AlbertAlbert Cheng has a sweet spot for startups.

He got his first taste of the startup culture at Elemental Technologies, a video solutions company in his hometown of Portland, OR, after graduating from the University of Illinois in Computer Engineering.

Although he loved the fast-paced environment, when the opportunity to bring his video streaming knowledge to Google came along, Albert didn’t hesitate to make the move.

His first job there was to ensure Google was able to live stream the company’s most critical events, including executive all hands meetings and product launches. He transferred to YouTube less than two years later to collaborate with major sports leagues to showcase their highlights. Then he worked with an engineering team to design, build, and launch YouTube Gaming, a dedicated site and app for watching gaming content.

But after five years working in a variety of challenging roles, Albert had a realization. 

“In the back of my head, as much as I loved working at Google, I was itching to re-join a startup where I could impact the bottom line and drive the strategic direction.”

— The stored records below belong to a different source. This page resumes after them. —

(* ===== verification/InstallFlow.v ===== *)
(** What preparing and finalizing an installation promise: a plan is prepared
    by reading only, is bound to what was read, and is applied only when
    everything the reviewer saw is still there. *)
From S2P Require Import Prelude Effects PyText TextSearch Posix Domain SemVer Json JsonParse IndentedJson Protocol CompilerModel Graph Marketplace StoreModel Configuration InstallState InstallSchema InstallSpec ConfigSchema ConfigPolicy Installation InstallPlan LifecycleModel Ports Merge Profiles NativeSchema NativeTree NativeTreeSpec ManagedBlock Planning Install.
From Stdlib Require Import Ascii.
Open Scope Z_scope.

(** * Runs *)

Lemma or_return_run {S A B} (m : st S (Result A)) (f : A → st S (Result B)) s a s' :
  m s = (Ret (Ok a), s') → or_return m f s = f a s'.
Proof. intros E. unfold or_return. by rewrite (bind_run_Ret _ _ _ _ _ E). Qed.
Lemma or_return_inv {S A B} (m : st S (Result A)) (f : A → st S (Result B)) s b s' :
  or_return m f s = (Ret (Ok b), s') →
  ∃ a s1, m s = (Ret (Ok a), s1) ∧ f a s1 = (Ret (Ok b), s').
Proof.
  intros (r & s1 & Hm & Hf)%bind_run_inv. destruct r as [a|ds]; [eauto|by inversion Hf].
Qed.
Lemma call_inv {E R} (answer : list E → R) (event : R → E) t r t' :
  call answer event t = (Ret r, t') → r = answer t ∧ t' = t ++ [event r].
Proof. unfold call. by intros [= <- <-]. Qed.

Lemma reads_run {A} (m : effect A) t r t' :
  reads m → m t = (r, t') → ∃ more, t' = t ++ more ∧ forallb is_read more = true.
Proof. intros Hm E. destruct (Hm t) as (more & Ht & Hr). rewrite E in Ht. eauto. Qed.

Section flow.
Context `{UnicodeData} `{DecodeErrors} `{IpAddress} `{SetupProtocol} `{WorkingDirectory}.

(** * Finalizing *)

(** What a run saw confirms what the reviewer saw. *)
Record confirmed (plan : InstallPlan) (seen : calls) : Prop := {
  cf_object : ∃ request stored, EReadObject request (Ok (Some stored)) ∈ seen
              ∧ rd_digest request = ip_object_digest plan
              ∧ so_candidate stored = ip_object_candidate plan ∧ so_root stored = ip_object_root plan;
  cf_destinations : ∀ o, o ∈ ip_operations plan →
    EInspectPath (op_absolute_destination o) (Ok (op_precondition o)) ∈ seen;
  cf_links : ∀ l, Link l ∈ ip_operations plan →
    ∃ boundary, EInspectLink (lk_target l) boundary (Ok (lk_target_precondition l)) ∈ seen;
  cf_state : EInspectPath (ip_state_path plan) (Ok (ip_state_precondition plan)) ∈ seen
}.

Lemma link_is_current_reads plan o ports : reads (link_is_current plan o ports).
Proof. destruct o; cbn; eauto with reads. Qed.
Lemma changed_operation_reads plan operations ports : reads (changed_operation plan operations ports).
Proof.
  induction operations as [|o operations IH]; cbn [changed_operation]; [eauto with reads|].
  apply reads_or_return; [apply link_is_current_reads|]. intros []; cbn [negb]; [|eauto with reads].
  apply reads_or_return; [eauto with reads|]. intros s. case_bool_decide; eauto with reads.
Qed.

Lemma changed_operation_none plan operations ports t t' :
  changed_operation plan operations ports t = (Ret (Ok None), t') →
  ∃ seen, t' = t ++ seen
    ∧ (∀ o, o ∈ operations → EInspectPath (op_absolute_destination o) (Ok (op_precondition o)) ∈ seen)
    ∧ (∀ l, Link l ∈ operations →
         ∃ boundary, EInspectLink (lk_target l) boundary (Ok (lk_target_precondition l)) ∈ seen).
Proof.
  revert t. induction operations as [|o operations IH]; intros t; cbn [changed_operation].
  { intros [= <-]. exists []. rewrite app_nil_r. set_solver. }
  intros (linked & t1 & Hl & Hrun)%or_return_inv. destruct linked; [cbn [negb] in Hrun|by inversion Hrun].
  apply or_return_inv in Hrun as (current & t2 & Hc & Hrun).
  apply call_inv in Hc as [_ ->].
  case_bool_decide as Hp; [subst current|by inversion Hrun].
  destruct (IH _ Hrun) as (seen & -> & Hd & Hk).
  assert (∃ first, t1 = t ++ first
          ∧ ∀ l, o = Link l →
              ∃ boundary, EInspectLink (lk_target l) boundary (Ok (lk_target_precondition l)) ∈ first)
    as (first & -> & Hf).
  { destruct o as [| |l|]; cbn [link_is_current] in Hl.
    1,2,4: injection Hl as <-; exists []; by rewrite app_nil_r.
    apply or_return_inv in Hl as (target & t3 & Hl & Hr). apply call_inv in Hl as [_ ->].
    case_bool_decide as Ht; [subst target|by inversion Hr]. injection Hr as <-.
    eexists. split; [done|]. intros l' [= ->]. eexists. by left. }
  exists (first ++ [EInspectPath (op_absolute_destination o) (Ok (op_precondition o))] ++ seen).
  rewrite <-!app_assoc. split; [done|]. split.
  - intros o' [->|Ho]%elem_of_cons; set_solver.
  - intros l [Hl'|Ho]%elem_of_cons.
    + destruct (Hf l) as [boundary Hb]; [done|]. exists boundary. set_solver.
    + destruct (Hk l Ho) as [boundary Hb]. exists boundary. set_solver.
Qed.

(** A run that only reads, or ends in applying [plan] when [Q] holds of the
    calls [seen] and its own. *)
Definition guarded (plan : InstallPlan) (Q : calls → Prop) (seen : calls)
    (m : effect (Result InstallOutcome)) : Prop :=
  ∀ t, let '(r, t') := m t in
  ∃ more, forallb is_read more = true
    ∧ (t' = t ++ more
       ∨ ∃ answer, t' = t ++ more ++ [EApplyPlan plan answer] ∧ r = Ret answer ∧ Q (seen ++ more)).

Lemma guarded_reads plan Q seen m : reads m → guarded plan Q seen m.
Proof.
  intros Hm t. destruct (m t) as [r t'] eqn:E.
  destruct (reads_run _ _ _ _ Hm E) as (more & -> & Hr). exists more. auto.
Qed.
Lemma guarded_apply plan (Q : calls → Prop) seen ports :
  Q seen → guarded plan Q seen (apply_install_plan ports plan).
Proof.
  intros HQ t. cbn. exists []. split; [done|]. right. eexists. rewrite app_nil_r. done.
Qed.
Lemma guarded_pure {A} plan Q seen (m : py A) f :
  (∀ a, m = Ret a → guarded plan Q seen (f a)) → guarded plan Q seen (pure m ≫= f).
Proof.
  intros Hf t. unfold mbind, st_bind, pure. destruct m as [a|e]; [by apply Hf|].
  exists []. split; [done|left; by rewrite app_nil_r].
Qed.
Lemma guarded_or_return {A} plan Q seen (m : effect (Result A)) f :
  reads m →
  (∀ a t more, m t = (Ret (Ok a), t ++ more) → guarded plan Q (seen ++ more) (f a)) →
  guarded plan Q seen (or_return m f).
Proof.
  intros Hm Hf t. unfold or_return, mbind, st_bind. destruct (m t) as [r t'] eqn:E.
  destruct (reads_run _ _ _ _ Hm E) as (more & -> & Hr).
  destruct r as [[a|ds]|e]; [|by exists more; auto..].
  specialize (Hf a t more E (t ++ more)). destruct (f a (t ++ more)) as [r t'].
  destruct Hf as (more' & Hr' & Hend). exists (more ++ more').
  split; [by rewrite forallb_app, Hr, Hr'|]. destruct Hend as [->|(answer & -> & -> & HQ)].
  - left. by rewrite app_assoc.
  - right. exists answer. rewrite <-!app_assoc in *. done.
Qed.

(** What is known when a plan is applied. *)
Definition reviewed (plan : InstallPlan) (reviewed_digest : ObjectDigest) (catalog : MarketplaceCatalog)
    (effective : EffectiveConfiguration) (seen : calls) : Prop :=
  reviewed_digest = ip_review_digest plan
  ∧ marketplace_precondition_is_current plan catalog effective = Ret true
  ∧ confirmed plan seen.

Lemma finalize_install_run plan reviewed_digest catalog effective ports :
  guarded plan (reviewed plan reviewed_digest catalog effective) []
    (finalize_install plan reviewed_digest catalog effective ports).
Proof.
  unfold finalize_install.
  case_bool_decide as Hd; cbn [negb]; [|apply guarded_reads; eauto with reads].
  apply guarded_pure. intros [] Hm; cbn [negb]; [|apply guarded_reads; eauto with reads].
  apply guarded_pure. intros wanted Hw.
  apply guarded_or_return; [eauto with reads|]. intros loaded t1 more1 E1.
  apply call_inv in E1 as [_ ->%app_inv_head].
  destruct loaded as [stored|]; [|apply guarded_reads, reads_ret].
  destruct (bool_decide _ && String.eqb _ _) eqn:Eu; [|apply guarded_reads; apply reads_ret].
  apply andb_true_iff in Eu as [Hc%bool_decide_eq_true Hr%String.eqb_eq].
  apply guarded_or_return; [apply changed_operation_reads|]. intros changed t2 more2 E2.
  destruct changed as [detail|]; [apply guarded_reads; eauto with reads|].
  apply changed_operation_none in E2 as (seen & ->%app_inv_head & Hds & Hls).
  apply guarded_or_return; [eauto with reads|]. intros state t3 more3 E3.
  apply call_inv in E3 as [_ ->%app_inv_head].
  case_bool_decide as Hs; [|apply guarded_reads; eauto with reads]. subst state.
  apply guarded_apply. split_and!; [done..|]. cbn [app]. split.
  - exists wanted, stored. unfold object_read_request in Hw.
    destruct (raise_if _ _); [|done]. injection Hw as <-. set_solver.
  - intros o Ho. specialize (Hds o Ho). set_solver.
  - intros l Hl. destruct (Hls l Hl) as [boundary Hb]. exists boundary. set_solver.
  - set_solver.
Qed.

(** C2: finalizing never changes anything unless the reviewed digest is the
    plan's own and, in this very run, the marketplace still has what was
    planned and the object, the link targets, every destination and the state
    were read back as reviewed; then it applies that plan, once, as its last
    call, and answers what applying answered. *)
Theorem finalize_install_guarded plan reviewed_digest catalog effective ports t :
  let '(r, t') := finalize_install plan reviewed_digest catalog effective ports t in
  ∃ seen, forallb is_read seen = true
  ∧ (t' = t ++ seen
     ∨ ∃ answer, t' = t ++ seen ++ [EApplyPlan plan answer] ∧ r = Ret answer
         ∧ reviewed plan reviewed_digest catalog effective seen).
Proof. exact (finalize_install_run plan reviewed_digest catalog effective ports t). Qed.
End flow.

(** A small world in which a memory is installed, for the witnesses: its package,
    object, marketplace, configuration and the files it meets. *)


#[export] Instance world_unicode : UnicodeData := ascii_unicode.
#[export] Instance world_errors : DecodeErrors := plain_decode_errors.
#[export] Instance world_address : IpAddress := no_ipv6.
#[export] Instance world_setup : SetupProtocol := no_setup.
#[export] Instance world_directory : WorkingDirectory := {| cwd := "/work" |}.

Definition or_fail {A} (a : A) (r : py (Result A)) : A :=
  match r with Ret (Ok x) => x | _ => a end.

Definition world_entries : list SnapshotEntry :=
  [sample_file "artifact.json" (sample_memory "notes" []); sample_file "payload/NOTES.md" "Notes."].
Definition world_object : ObjectCandidate :=
  or_fail (MkObjectCandidate unreviewed_digest [] "") (make_object_candidate world_entries None).
Definition package_digests (r : py (Result NativeArtifactPackage)) : ObjectDigest * ObjectDigest :=
  match r with
  | Ret (Ok p) => (np_manifest_digest p, np_payload_digest p)
  | _ => (unreviewed_digest, unreviewed_digest)
  end.
Definition world_digests : ObjectDigest * ObjectDigest :=
  package_digests (compile_native_package (ob_entries world_object) None).
Definition world_index : IndexArtifact :=
  MkIndexArtifact (MkSourceId "team") (MkIdentity Memory "notes") (MkSemVer 1 0 0 [] []) "Notes"
    world_digests.1 world_digests.2 (ob_digest world_object) (MkCompatibilitySpec ["claude"] ["linux"])
    (MkInstallSpec ["project"] ["copy"] ["managed-block"]) None None None [] no_bounds [].
Definition world_view : MarketplaceSourceView :=
  MkView (MkAlias "team") REGISTRY_GIT (Some (MkSourceId "team")) "github.com/acme/tools"
    (Some "0123456789012345678901234567890123456789") (Some (ob_digest world_object)) HEALTHY (Some 5) 0 true [].
Definition world_catalog : MarketplaceCatalog :=
  MkCatalog [world_view]
    [MkMarketItem (MkArtifact (MkAlias "team") (MkSourceId "team") world_index (ob_digest world_object) AVAILABLE)
       world_view (MkTrust REGISTRY_REVIEWED (ob_digest world_object) [])] [] [].
Definition world_configuration : EffectiveConfiguration :=
  MkEffective
    (MkConfiguration 1
       [MkConfigured (MkAlias "team") REGISTRY_GIT "https://github.com/acme/tools" (Some "main") true]
       (Some (MkAlias "team")) (MkSync AUTO 900) (MkReporting R_PROMPT None))
    (MkPolicy 1 [] [] None None None None None None (MkReportingPolicy None None false) []) [].
Definition world_store : ObjectStorePaths :=
  ret_or (MkStorePaths "" "" "" "" "" "" "") (object_store_paths "/data").
Definition world_root : string :=
  pjoins (os_objects world_store)
    [str_take 2 (dg_value (ob_digest world_object)); str_drop 2 (dg_value (ob_digest world_object))].
Definition world_location : InstallLocation := MkInstallLocation "/work" "/home/me" "/data".

(** The files of the project: path and content. *)
Definition world_snapshot (files : list (string * string)) (path : string) : PathSnapshot :=
  match dget path files with
  | Some content =>
      MkPathSnapshot path PFILE (Some (file_snapshot_digest content false)) content false [] None None
  | None => MkPathSnapshot path PABSENT None "" false [] None None
  end.
Definition world_ports (state : option InstallState) (files : list (string * string)) : InstallReadPorts := {|
  rp_read_object _ request :=
    Ok (if bool_decide (rd_digest request = ob_digest world_object)
        then Some (MkStoredObject world_object world_root) else None);
  rp_read_state _ _ := Ok state;
  rp_inspect_path _ path := Ok (world_snapshot files path);
  rp_inspect_link_target _ path _ := Ok (world_snapshot files path)
|}.
Definition world_request (mode : string) (force : bool) : InstallRequest :=
  MkInstallRequest (MkIdentity Memory "notes") None None "claude" 1 "linux" "project" "copy" force false mode None.
Definition world_prepare (mode : string) (force : bool) (state : option InstallState)
    (files : list (string * string)) :=
  prepare_install (world_request mode force) world_catalog world_configuration CLAUDE world_location world_store
    (world_ports state files) [].
Definition is_prepared {A} (r : py (Result A) * calls) : bool :=
  match r.1 with Ret (Ok _) => true | _ => false end.

(** After a forced replacement of a file of the operator, who kept the sidecar. *)
Definition prepared_plan (r : py (Result InstallPlan) * calls) : option InstallPlan :=
  match r.1 with Ret (Ok p) => Some p | _ => None end.
Definition file_writes (p : InstallPlan) : list (string * bytes) :=
  omap (λ o, match o with
             | WriteFile w => Some (wo_absolute_destination w, wo_content w) | _ => None end)
    (ip_operations p).
(** The files and the state a plan of file writes leaves. *)
Definition replaced_twice : option (list (string * bytes)) :=
  first ← prepared_plan (world_prepare "replace" true None [("/work/CLAUDE.md", "Mine.")]);
  let files := file_writes first ++ [(ip_state_path first, install_state_bytes (ip_replacement_state first))] in
  second ← prepared_plan (world_prepare "replace" true (Some (ip_replacement_state first)) files);
  Some (file_writes second).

So Albert decided to make another move, but this time from a large, stable company, to a growing, San Francisco transportation startup, Chariot, as Head of Product. Although scary, Albert decided to make the move just a month ago and is already noticing the major differences.

“The day-to-day at a startup is very ambiguous. I have to be comfortable with writing specs, designing user workflows and shipping new features in the face of uncertainty every day. We use weekly sprints and constantly push the envelope. I enjoy moving fast!”

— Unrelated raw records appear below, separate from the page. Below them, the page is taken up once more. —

(* ===== verification/SetupEngineSpec.v ===== *)
(** The promises of [setup_engine/application.py]: a setup touches nothing
    unless its review and everything it was planned against are confirmed in the
    same run, what it persists carries the evidence of the plan, a queue runs
    its plans one after the other, and a retry takes up what did not complete. *)
From S2P Require Import Prelude Effects PyText TextSearch Regex Posix Profiles Domain SemVer Json Redaction Protocol CompilerModel Graph Marketplace Configuration ConfigSchema ConfigPolicy InstallState InstallSchema StoreModel NativeSchema NativeTree Installation InstallPlan Ports Planning Install PyJson SetupModel SetupRecipe SetupRecipeSpec SetupPlan SetupPlanSpec SetupRuntime SetupTransaction SetupState SetupEngine InstallFlow.
Open Scope Z_scope.

(** * Reading *)

Definition is_read (c : setup_call) : bool :=
  match c with CReadState _ _ | CReadObject _ _ | CInspectPath _ _ | CReadReferences _ _ => true | _ => false end.
(** The calls [reads] were made, in the machine as it was. *)
Definition after_reads (s : engine) (reads : list setup_call) : engine :=
  MkEngine (en_calls s ++ map (pair (en_machine s)) reads) (en_machine s).
Lemma after_no_reads s : after_reads s [] = s.
Proof. unfold after_reads. cbn [map]. rewrite app_nil_r. by destruct s. Qed.
Lemma after_reads_app s a b : after_reads (after_reads s a) b = after_reads s (a ++ b).
Proof. unfold after_reads. cbn [en_calls en_machine]. by rewrite map_app, (assoc_L app). Qed.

Although it’s been around since 2014, people are still learning what Chariot is all about, so I asked Albert to explain.

“Your work commute sets the tone for how your day goes, and chances are you’re unhappy with it. Chariot solves this problem by creating and operating a crowdfunded network of routes that are fast, reliable, affordable and comfortable.”

But how much does it cost and is it only in San Francisco?

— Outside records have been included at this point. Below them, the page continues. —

Lemma convert_action_run payload a t o t' :
  targets_observed request location t observed →
  convert_action request stored location observed ports boundary payload a t = (Ret (Ok o), t') →
  converted t' o.
Proof.
  unfold convert_action. intros Ht Hr. inv_run. destruct a0 as [logical absolute]. inv_run.
  unfold snapshot_at in Hm0. destruct (dget _ observed) as [s|] eqn:Es; [|done]. injection Hm0 as <-.
  destruct (Ht _ _ Es) as (placed & Hp & Ho). rewrite Hm in Hp. injection Hp as <-. cbn in Ho.
  destruct a as [c|w|m].
  - unfold convert_copy in Hr. inv_run. destruct (String.eqb _ _).
    + apply link_to_run in Hr as (l & -> & ? & ? & ? & ?); [|done]. split; [done|congruence|done].
    + inv_run. apply copy_tree_operation_same in Hm1 as ->. by split; [split|..].
  - unfold convert_write in Hr.
    destruct (match payload_file _ _ with Ok _ => _ | Err _ => _ end) as [path x].
    destruct (_ && _).
    + apply link_to_run in Hr as (l & -> & ? & ? & ? & ?); [|done]. split; [done|congruence|done].
    + inv_run. apply write_file_operation_same in Hm0 as ->. by split; [split|..].
  - unfold convert_merge in Hr. inv_run. apply merge_json_operation_same in Hm2 as ->.
    split; [by split|done|]. intros m' [= <-] Hf. rewrite Hf in Hm1. by eapply merged_content_keeps.
Qed.

Lemma convert_all_reads payload actions done_ :
  reads (convert_all request stored location observed ports boundary payload actions done_).
Proof.
  revert done_. induction actions as [|a actions IH]; intros done_; cbn [convert_all]; [eauto with reads|].
  apply reads_or_return; [apply convert_action_reads|done].
Qed.
Lemma convert_all_run payload actions done_ t os t' :
  targets_observed request location t observed → Forall (converted t) done_ →
  convert_all request stored location observed ports boundary payload actions done_ t = (Ret (Ok os), t') →
  Forall (converted t') os.
Proof.
  revert done_ t. induction actions as [|a actions IH]; intros done_ t Ht Hd; cbn [convert_all].
  { by intros [= <- <-]. }
  intros Hr. inv_run. pose proof Hm as Hm'.
  apply (reads_run _ _ _ _ (convert_action_reads payload a)) in Hm' as (more & -> & _).
  eapply IH; [| |exact Hr].
  - intros path s Hs. destruct (Ht path s Hs) as (placed & Hp & Ho). exists placed.
    split; [done|]. by apply observed_path_app.
  - apply Forall_app. split; [|apply Forall_singleton; by eapply convert_action_run].
    eapply Forall_impl; [exact Hd|]. intros o [Hb Hk Hm']. by split; [apply bound_app|..].
Qed.
End convert.

Lemma plan_operations_reads request stored profile location boundary :
  reads (plan_operations request stored profile location boundary ports).
Proof.
  unfold plan_operations, convert_actions.
  repeat (apply reads_or_return; [|intros ?]); eauto with reads;
    [apply observe_targets_reads|apply convert_all_reads].
Qed.
Lemma plan_operations_run request stored profile location boundary t os t' :
  plan_operations request stored profile location boundary ports t = (Ret (Ok os), t') →
  Forall (converted request boundary t') os.
Proof.
  unfold plan_operations, convert_actions. intros Hr. inv_run.
  eapply convert_all_run; [|by constructor|exact Hr].
  eapply observe_targets_run; [exact Hm0|]. by intros path s.
Qed.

“Chariot accepts commuter benefits and has monthly passes, which can lower your cost to under $3/ride. We are mostly in SF right now but are expanding throughout the Bay Area and will be launching in other cities soon. See if there’s a route for you, download the app, and use the promo code FREEWEEK to give it a try!”

Albert’s first order of business is building out the product and design teams.

“I want to create a collaborative environment where we can be highly productive and create a service that our riders love. Nothing I’ll do at Chariot is more important than hiring the best people possible and empowering them to succeed. The transportation industry is changing rapidly, and Chariot is well-positioned to be the best solution for commuters across the country. We’re only 15 full-time employees, so it’s an appealing time right now to set the foundation for how we’ll expand the service and grow the culture.”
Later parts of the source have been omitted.